Our recommendation: Overweight DPI enablers (e.g., Infosys, TCS) at 12% portfolio allocation; initiate green fintech ETFs at 8%; add 5% to MSME-focused Maharashtra funds.
TOWARD A FINTECH RENAISSANCE
The Global Fintech Fest 2025 wasn’t a symposium; it was a covenant. Sitharaman’s guarded optimism, Goyal’s conquest zeal, Malhotra’s trust pillars, Fadnavis’s execution drive, Modi’s inclusive fervor, and Starmer’s partnership overture converge on a vision where AI empowers, not ensnares; where borders blur for bytes, not barriers.
From Fintrade Securities’ perch, this sextet heralds a $500 billion Indian fintech valuation by 2030, with bilateral deals accelerating 20% CAGR—and Maharashtra hitting $1T ahead of curve.
As Modi aptly concluded, “Where finance isn’t just about the numbers, but also about human progress.” Finance Minister Nirmala Sitharaman highlighted India’s balanced approach to innovation and regulation, emphasizing financial inclusion and responsible fintech growth.

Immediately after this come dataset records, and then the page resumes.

(** src/nfs4/attr/bitmap.go:107-117 *)
Definition attr_DecodeBitmap : Dec (list Z) :=
  n ← D.Uint32;
  err ← D.Err;
  match err with
  | Some _ => mret []
  | None => decode_words (Z.to_nat n)
  end.

(** src/nfs4/attr/bitmap.go:121-127 *)
Definition StandardMask : list Z :=
  BitmapFor [AttrType; AttrSize; AttrFSID; AttrFileID;
    AttrMode; AttrNumLinks; AttrOwner; AttrOwnerGroup;
    AttrRawDev; AttrSpaceUsed; AttrTimeAccess; AttrTimeMetadata; AttrTimeModify].

(** src/nfs4/attr/bitmap.go:131-136 *)
Definition StatvfsMask : list Z :=
  BitmapFor [AttrFSID; AttrFilesAvail; AttrFilesFree; AttrFilesTotal; AttrMaxName;
    AttrSpaceAvail; AttrSpaceFree; AttrSpaceTotal].

(** ** Attribute values *)

(** src/nfs4/attr/attr.go:31-31 *)
Definition FtypeReg : Z := 1.
(** src/nfs4/attr/attr.go:32-32 *)
Definition FtypeDir : Z := 2.
(** src/nfs4/attr/attr.go:33-33 *)
Definition FtypeBlk : Z := 3.
(** src/nfs4/attr/attr.go:34-34 *)
Definition FtypeChr : Z := 4.
(** src/nfs4/attr/attr.go:35-35 *)
Definition FtypeLnk : Z := 5.
(** src/nfs4/attr/attr.go:36-36 *)
Definition FtypeSock : Z := 6.
(** src/nfs4/attr/attr.go:37-37 *)
Definition FtypeFifo : Z := 7.
(** src/nfs4/attr/attr.go:38-38 *)
Definition FtypeAttrDir : Z := 8.
(** src/nfs4/attr/attr.go:39-39 *)
Definition FtypeNamedAt : Z := 9.

(** src/nfs4/attr/attr.go:43-46 *)
Record FSID := mkFSID { Major : Z; Minor : Z }.

(** src/nfs4/attr/attr.go:49-52 *)
Record SpecData := mkSpecData { Spec1 : Z; Spec2 : Z }.

(** A [time.Time] in UTC. *)
Record Time := mkTime { unix : Z; nanosecond : Z }.

(** [time.Time{}]: January 1, year 1. *)
Definition zeroTime : Time := mkTime (- 62135596800) 0.

(** [time.Unix(sec, nsec)] for a non-negative [nsec]: whole seconds are carried. *)
Definition time_Unix (sec nsec : Z) : Time :=
  mkTime (i64 (sec + nsec / 1000000000)) (nsec mod 1000000000).

(** src/nfs4/attr/attr.go:57-73 *)
Record Attributes := mkAttributes {
  a_Present : list Z;
  a_Type : Z;
  a_Size : Z;
  a_FSID : FSID;
  a_FileID : Z;
  a_Mode : Z;
  a_NumLinks : Z;
  a_Owner : bytes;
  a_OwnerGroup : bytes;
  a_RawDev : SpecData;
  a_SpaceUsed : Z;
  a_TimeAccess : Time;
  a_TimeMeta : Time;
  a_TimeModify : Time
}.

(** Assignments [a.F = v]. *)
Definition set_a_Type (v : Z) (a : Attributes) : Attributes :=
  mkAttributes (a_Present a) v (a_Size a) (a_FSID a) (a_FileID a) (a_Mode a) (a_NumLinks a) (a_Owner a) (a_OwnerGroup a) (a_RawDev a) (a_SpaceUsed a) (a_TimeAccess a) (a_TimeMeta a) (a_TimeModify a).
Definition set_a_Size (v : Z) (a : Attributes) : Attributes :=
  mkAttributes (a_Present a) (a_Type a) v (a_FSID a) (a_FileID a) (a_Mode a) (a_NumLinks a) (a_Owner a) (a_OwnerGroup a) (a_RawDev a) (a_SpaceUsed a) (a_TimeAccess a) (a_TimeMeta a) (a_TimeModify a).
Definition set_a_FSID (v : FSID) (a : Attributes) : Attributes :=
  mkAttributes (a_Present a) (a_Type a) (a_Size a) v (a_FileID a) (a_Mode a) (a_NumLinks a) (a_Owner a) (a_OwnerGroup a) (a_RawDev a) (a_SpaceUsed a) (a_TimeAccess a) (a_TimeMeta a) (a_TimeModify a).
Definition set_a_FileID (v : Z) (a : Attributes) : Attributes :=
  mkAttributes (a_Present a) (a_Type a) (a_Size a) (a_FSID a) v (a_Mode a) (a_NumLinks a) (a_Owner a) (a_OwnerGroup a) (a_RawDev a) (a_SpaceUsed a) (a_TimeAccess a) (a_TimeMeta a) (a_TimeModify a).
Definition set_a_Mode (v : Z) (a : Attributes) : Attributes :=
  mkAttributes (a_Present a) (a_Type a) (a_Size a) (a_FSID a) (a_FileID a) v (a_NumLinks a) (a_Owner a) (a_OwnerGroup a) (a_RawDev a) (a_SpaceUsed a) (a_TimeAccess a) (a_TimeMeta a) (a_TimeModify a).
Definition set_a_NumLinks (v : Z) (a : Attributes) : Attributes :=
  mkAttributes (a_Present a) (a_Type a) (a_Size a) (a_FSID a) (a_FileID a) (a_Mode a) v (a_Owner a) (a_OwnerGroup a) (a_RawDev a) (a_SpaceUsed a) (a_TimeAccess a) (a_TimeMeta a) (a_TimeModify a).
Definition set_a_Owner (v : bytes) (a : Attributes) : Attributes :=
  mkAttributes (a_Present a) (a_Type a) (a_Size a) (a_FSID a) (a_FileID a) (a_Mode a) (a_NumLinks a) v (a_OwnerGroup a) (a_RawDev a) (a_SpaceUsed a) (a_TimeAccess a) (a_TimeMeta a) (a_TimeModify a).
Definition set_a_OwnerGroup (v : bytes) (a : Attributes) : Attributes :=
  mkAttributes (a_Present a) (a_Type a) (a_Size a) (a_FSID a) (a_FileID a) (a_Mode a) (a_NumLinks a) (a_Owner a) v (a_RawDev a) (a_SpaceUsed a) (a_TimeAccess a) (a_TimeMeta a) (a_TimeModify a).
Definition set_a_RawDev (v : SpecData) (a : Attributes) : Attributes :=
  mkAttributes (a_Present a) (a_Type a) (a_Size a) (a_FSID a) (a_FileID a) (a_Mode a) (a_NumLinks a) (a_Owner a) (a_OwnerGroup a) v (a_SpaceUsed a) (a_TimeAccess a) (a_TimeMeta a) (a_TimeModify a).
Definition set_a_SpaceUsed (v : Z) (a : Attributes) : Attributes :=
  mkAttributes (a_Present a) (a_Type a) (a_Size a) (a_FSID a) (a_FileID a) (a_Mode a) (a_NumLinks a) (a_Owner a) (a_OwnerGroup a) (a_RawDev a) v (a_TimeAccess a) (a_TimeMeta a) (a_TimeModify a).
Definition set_a_TimeAccess (v : Time) (a : Attributes) : Attributes :=
  mkAttributes (a_Present a) (a_Type a) (a_Size a) (a_FSID a) (a_FileID a) (a_Mode a) (a_NumLinks a) (a_Owner a) (a_OwnerGroup a) (a_RawDev a) (a_SpaceUsed a) v (a_TimeMeta a) (a_TimeModify a).
Definition set_a_TimeMeta (v : Time) (a : Attributes) : Attributes :=
  mkAttributes (a_Present a) (a_Type a) (a_Size a) (a_FSID a) (a_FileID a) (a_Mode a) (a_NumLinks a) (a_Owner a) (a_OwnerGroup a) (a_RawDev a) (a_SpaceUsed a) (a_TimeAccess a) v (a_TimeModify a).
Definition set_a_TimeModify (v : Time) (a : Attributes) : Attributes :=
  mkAttributes (a_Present a) (a_Type a) (a_Size a) (a_FSID a) (a_FileID a) (a_Mode a) (a_NumLinks a) (a_Owner a) (a_OwnerGroup a) (a_RawDev a) (a_SpaceUsed a) (a_TimeAccess a) (a_TimeMeta a) v.

(** [&Attributes{Present: mask}] *)
Definition newAttributes (mask : list Z) : Attributes :=
  mkAttributes mask 0 0 (mkFSID 0 0) 0 0 0 [] [] (mkSpecData 0 0) 0 zeroTime zeroTime zeroTime.

(** src/nfs4/attr/attr.go:126-133 *)
Definition decodeTime : Dec Time :=
  secs ← D.Int64;
  nsecs ← D.Uint32;
  err ← D.Err;
  mret (match err with Some _ => zeroTime | None => time_Unix secs nsecs end).

(** The switch of [Decode]; [None] is its default case.
    src/nfs4/attr/attr.go:83-116 *)
Definition decodeAttr (num : Z) (a : Attributes) : option (Dec Attributes) :=
  if num =? AttrType then Some (v ← D.Uint32; mret (set_a_Type v a))
  else if num =? AttrSize then Some (v ← D.Uint64; mret (set_a_Size v a))
  else if num =? AttrFSID then
    Some (major ← D.Uint64; minor ← D.Uint64; mret (set_a_FSID (mkFSID major minor) a))
  else if num =? AttrFileID then Some (v ← D.Uint64; mret (set_a_FileID v a))
  else if num =? AttrMode then Some (v ← D.Uint32; mret (set_a_Mode v a))
  else if num =? AttrNumLinks then Some (v ← D.Uint32; mret (set_a_NumLinks v a))
  else if num =? AttrOwner then Some (v ← D.String; mret (set_a_Owner v a))
  else if num =? AttrOwnerGroup then Some (v ← D.String; mret (set_a_OwnerGroup v a))
  else if num =? AttrRawDev then
    Some (s1 ← D.Uint32; s2 ← D.Uint32; mret (set_a_RawDev (mkSpecData s1 s2) a))
  else if num =? AttrSpaceUsed then Some (v ← D.Uint64; mret (set_a_SpaceUsed v a))
  else if num =? AttrTimeAccess then Some (v ← decodeTime; mret (set_a_TimeAccess v a))
  else if num =? AttrTimeMetadata then Some (v ← decodeTime; mret (set_a_TimeMeta v a))
  else if num =? AttrTimeModify then Some (v ← decodeTime; mret (set_a_TimeModify v a))
  else None.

Piyush Goyal spoke of India’s “huge promise” for trade and commerce, while Devendra Fadnavis underscored the transformative potential of state-backed infrastructure in enabling inclusive growth, and the UK Prime Minister acknowledged the opportunity for a “Fintech Corridor” linking London and GIFT City.
Together, these interventions were not merely speeches—they were declarations of India’s vision for a fintech era that is both inclusive and globally influential.
They positioned India not only as a domestic leader in digital finance, UPI, ONDC, and AI-driven innovation, but also as a blueprint for the world. Investors, policymakers, and innovators from across continents recognized that GFF 2025 was more than a festival—it was a global signal: India is scripting a humane, intelligent, and scalable financial ecosystem whose impact will resonate far beyond its borders, shaping the future of digital finance worldwide.